Recalculating the Electoral College

Lyman Stone
In a State of Migration
7 min readNov 22, 2016

If you came to this post hoping for a diatribe about the evils of indirect election, you came to the wrong place. Rather, I want to explore the impact of one curious feature of the Electoral College: US States can cast as many votes for president as they have House and Senate members combined.

Now, House membership is roughly proportional to population, with some lag time, and the guarantee that all states get at least 1. But still; it’s roughly proportional. Senators, however, are not, with each state guaranteed 2 Senators. As such, the minimum Electoral College vote per state is 3: 1 minimum House member, 2 Senators.

This means that, to win, a candidate must not only secure majorities in states with a majority of the population (which is not the same as securing a majority of the entire population), but must also secure majorities in enough states to run up a good tally of Senatorial Electoral College votes. In practice, this means candidates are at least nudged towards running a slightly more geographically broad-based race than would otherwise be the case.

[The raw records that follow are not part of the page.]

(** C10: called with no options, or with options in which a field is absent
    or falsy, the constructor gives that field its default (empty host, hive
    HKLM, empty key); a field that is present is turned into a string, and
    the hive is validated as that string: construction succeeds whenever the
    hive is defaulted or its string is in the enumeration.  So a hive given
    as the array [['HKCU']], which is no string but has the string form
    HKCU, is accepted and stored as the string; the number 42 and [-7] are
    stored as their numerals, [true] as the string [true]; and a hive whose
    string form is outside the enumeration is refused. *)
Theorem Registry_defaults :
  (forall options : jsval,
      truthy (get_hive options) = false \/
      In (to_str (get_hive options)) HIVES ->
      Registry options =
        Ok {| host := if truthy (get_host options)
                      then to_str (get_host options) else [];
              hive := if truthy (get_hive options)
                      then to_str (get_hive options) else HKLM;
              key := if truthy (get_key options)
                     then to_str (get_key options) else [] |}) /\
  Registry JUndefined = Ok {| host := []; hive := HKLM; key := [] |} /\
  Registry (JObj JNull (JNum 0 eq_refl) (JStr [])) =
    Ok {| host := []; hive := HKLM; key := [] |} /\
  Registry (JObj (JNum 42 eq_refl) (JArr [HKCU]) (JBool true)) =
    Ok {| host := lit "42"; hive := HKCU; key := lit "true" |} /\
  Registry (JObj (JNum (-7) eq_refl) (JStr HKU) (JArr [lit "a"; lit "b"])) =
    Ok {| host := lit "-7"; hive := HKU; key := lit "a,b" |} /\
  Registry (JObj JUndefined (JArr [HKCU; HKLM]) JUndefined) =
    Throw (Error (lit "illegal hive specified.")) /\
  Registry (JObj JUndefined (JBool true) JUndefined) =
    Throw (Error (lit "illegal hive specified.")).
Proof.
  split; [|repeat split; vm_compute; reflexivity].
  intros options Hv. rewrite Registry_eq. cbv zeta. unfold js_or.
  assert (Hin : In (to_str (if truthy (get_hive options)
                            then get_hive options else JStr HKLM)) HIVES).
  { destruct Hv as [-> | Hin]; [left; reflexivity|].
    destruct (truthy (get_hive options)); [exact Hin | left; reflexivity]. }
  apply indexOf_eqb_In in Hin. rewrite Hin.
  destruct (truthy (get_host options)), (truthy (get_hive options)),
    (truthy (get_key options)); reflexivity.
Qed.

Lemma Registry_defaults_witness :
  (truthy (get_hive (JObj JNaN (JArr [HKCR]) JUndefined)) = false \/
   In (to_str (get_hive (JObj JNaN (JArr [HKCR]) JUndefined))) HIVES) /\
  Registry (JObj JNaN (JArr [HKCR]) JUndefined) =
    Ok {| host := []; hive := HKCR; key := [] |}.
Proof.
  assert (H : truthy (get_hive (JObj JNaN (JArr [HKCR]) JUndefined)) = false \/
              In (to_str (get_hive (JObj JNaN (JArr [HKCR]) JUndefined))) HIVES)
    by (right; right; right; left; reflexivity).
  split; [exact H|].
  exact (proj1 Registry_defaults (JObj JNaN (JArr [HKCR]) JUndefined) H).
Defined.

Example Registry_falsy_fields :
  Registry (JObj JNull (JNum 0 eq_refl) JNaN) = Ok {| host := []; hive := HKLM; key := [] |} /\
  Registry (JObj (JStr []) (JBool false) JUndefined) =
    Ok {| host := []; hive := HKLM; key := [] |} /\
  Registry JNull = Ok {| host := []; hive := HKLM; key := [] |} /\
  Registry (JStr (lit "HKCU")) = Ok {| host := []; hive := HKLM; key := [] |}.
Proof. repeat split; vm_compute; reflexivity. Qed.

Example Registry_coerced_fields :
  Registry (JObj (JNum 42 eq_refl) (JStr HKCU) (JBool true)) =
    Ok {| host := lit "42"; hive := HKCU; key := lit "true" |} /\
  Registry (JObj JUndefined (JBool true) JUndefined) =
    Throw (Error (lit "illegal hive specified.")).
Proof. split; vm_compute; reflexivity. Qed.

(** ** The preprocessing of the captured text *)

Lemma fold_push_numbered ls : forall items n,
  fold_left push_numbered ls (items, n) =
    (items ++ (if Nat.eqb n 0 then tl (filter nonempty (map trim ls))
               else filter nonempty (map trim ls)),
     n + List.length (filter nonempty (map trim ls))).
Proof.
  induction ls as [|l ls IH]; intros items n; cbn [fold_left map filter].
  - destruct (Nat.eqb n 0); simpl; rewrite app_nil_r, Nat.add_0_r; reflexivity.
  - unfold push_numbered at 2.
    change (Nat.ltb 0 (List.length (trim l))) with (nonempty (trim l)).
    destruct (nonempty (trim l)).
    + rewrite IH. cbn [Nat.eqb tl List.length]. destruct (Nat.eqb n 0); cbn [negb].
      * f_equal. lia.
      * rewrite <- app_assoc. cbn [app]. f_equal. lia.
    + apply IH.
Qed.

Lemma fold_push_nonempty ls : forall items,
  fold_left push_nonempty ls items = items ++ filter nonempty (map trim ls).
Proof.
  induction ls as [|l ls IH]; intros items; cbn [fold_left map filter].
  - now rewrite app_nil_r.
  - unfold push_nonempty at 2.
    change (Nat.ltb 0 (List.length (trim l))) with (nonempty (trim l)).
    destruct (nonempty (trim l)).
    + rewrite IH, <- app_assoc. reflexivity.
    + apply IH.
Qed.

(** The loop of [values] and [get] keeps the retained lines but the first;
    the loop of [keys] keeps them all. *)
Lemma items_numbered_retained buffer :
  items_numbered buffer = tl (retained buffer).
Proof. unfold items_numbered, retained. now rewrite fold_push_numbered. Qed.

Lemma items_all_retained buffer : items_all buffer = retained buffer.
Proof. unfold items_all, retained. now rewrite fold_push_nonempty. Qed.

(** ** Item extraction *)

Lemma item_of_match_exec self line mt :
  exec ITEM_PATTERN line = Some mt ->
  exists n t v,
    mt = [Some line; Some n; Some t; Some v] /\ In t REG_TYPES /\
    item_of_match self mt =
      Ok (RegistryItem (host self) (hive self) (key self) (trim n) (trim t) v).
Proof.
  intros H.
  apply exec_ITEM_PATTERN in H as (n & sp & t & ws & v & -> & _ & _ & _ & _ & Ht & _).
  exists n, t, v. repeat split; auto.
Qed.

Lemma line_records_match self line mt :
  exec ITEM_PATTERN line = Some mt ->
  exists it, item_of_match self mt = Ok it /\ line_records self line = [it].
Proof.
  intros H. unfold line_records. rewrite H.
  destruct (@item_of_match_exec self _ _ H) as (n & t & v & _ & _ & ->).
  eexists. split; reflexivity.
Qed.

Lemma line_records_no_match self line :
  test ITEM_PATTERN line = false -> line_records self line = [].
Proof.
  unfold test, line_records. destruct (exec ITEM_PATTERN line); [discriminate | reflexivity].
Qed.

Lemma trim_REG_TYPES t : In t REG_TYPES -> trim t = t.
Proof.
  unfold REG_TYPES. intros H.
  repeat (destruct H as [<-|H]; [vm_compute; reflexivity|]). contradiction.
Qed.

(** The record of a matching line: host, hive and key of the queried
    Registry, the trimmed first group as name, a type of REG_TYPES, the
    third group as value. *)
Lemma line_records_fields self line it :
  In it (line_records self line) ->
  exists n t v,
    exec ITEM_PATTERN line = Some [Some line; Some n; Some t; Some v] /\
    In t REG_TYPES /\
    it = RegistryItem (host self) (hive self) (key self) (trim n) t v.
Proof.
  unfold line_records.
  destruct (exec ITEM_PATTERN line) as [mt|] eqn:E; [|contradiction].
  destruct (@item_of_match_exec self _ _ E) as (n & t & v & -> & Ht & ->).
  intros [<-|[]]. exists n, t, v. rewrite (trim_REG_TYPES t Ht). auto.
Qed.

Lemma values_item_records self result item :
  values_item self result item = Ok (result ++ line_records self item).
Proof.
  unfold values_item.
  destruct (exec ITEM_PATTERN item) as [mt|] eqn:E.
  - destruct (@line_records_match self _ _ E) as (it & -> & ->). reflexivity.
  - unfold line_records. rewrite E. now rewrite app_nil_r.
Qed.

Lemma foldM_values_item self items : forall result,
  foldM (values_item self) items result =
    Ok (result ++ flat_map (line_records self) items).
Proof.
  induction items as [|l items IH]; intros result; simpl.
  - now rewrite app_nil_r.
  - rewrite values_item_records. simpl. rewrite IH, <- app_assoc. reflexivity.
Qed.

(** The 'close' handler of [values] never throws: on exit code 0 it hands
    the records of the matching lines, in the order of the text. *)
Lemma values_close_eq self code buffer :
  values_close self code buffer =
    Ok (if nonzero code then Cb (Some (exit_error code)) None
        else Cb None (Some (flat_map (line_records self) (tl (retained buffer))))).
Proof.
  unfold values_close. destruct (nonzero code); [reflexivity|].
  rewrite foldM_values_item, items_numbered_retained. reflexivity.
Qed.

Lemma exec_ITEM_PATTERN_empty : exec ITEM_PATTERN [] = None.
Proof. vm_compute. reflexivity. Qed.


Lemma split_prefix sep e rest :
  ~ In sep e -> split sep (e ++ sep :: rest) = e :: split sep rest.
Proof.
  induction e as [|x e IH]; intros H; simpl.
  - replace (char_eqb sep sep) with true by (symmetry; now apply char_eqb_eq).
    reflexivity.
  - destruct (char_eqb x sep) eqn:Ex.
    + apply char_eqb_eq in Ex. subst x. exfalso. apply H. now left.
    + rewrite IH; [reflexivity|]. intros Hin. apply H. now right.
Qed.

Lemma nonempty_true l : l <> [] -> nonempty l = true.
Proof. destruct l; [congruence | reflexivity]. Qed.

Lemma line_records_sample self :
  line_records self (lit "Sample    REG_SZ    hello world") =
    [RegistryItem (host self) (hive self) (key self)
       (lit "Sample") (lit "REG_SZ") (lit "hello world")].
Proof. vm_compute. reflexivity. Qed.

Over the country’s history, likewise, we have seen changes in how electoral votes are awarded. Here’s a graph of how states have selected Presidential electors over time:

You’ll notice that, for quite a long time, the Electoral College involved many different methods for selecting Presidential electors, including appointment by the state legislature, a kind of internal “state level” electoral college based on counties (Tennessee), a system where popular voting narrowed the field of electors and then the legislature made the final choice (Massachusetts), direct election via electoral districts, and of course the system used today by Nebraska and Maine, where Senatorial electors are allocated statewide, while House electors are allocated at the House district level.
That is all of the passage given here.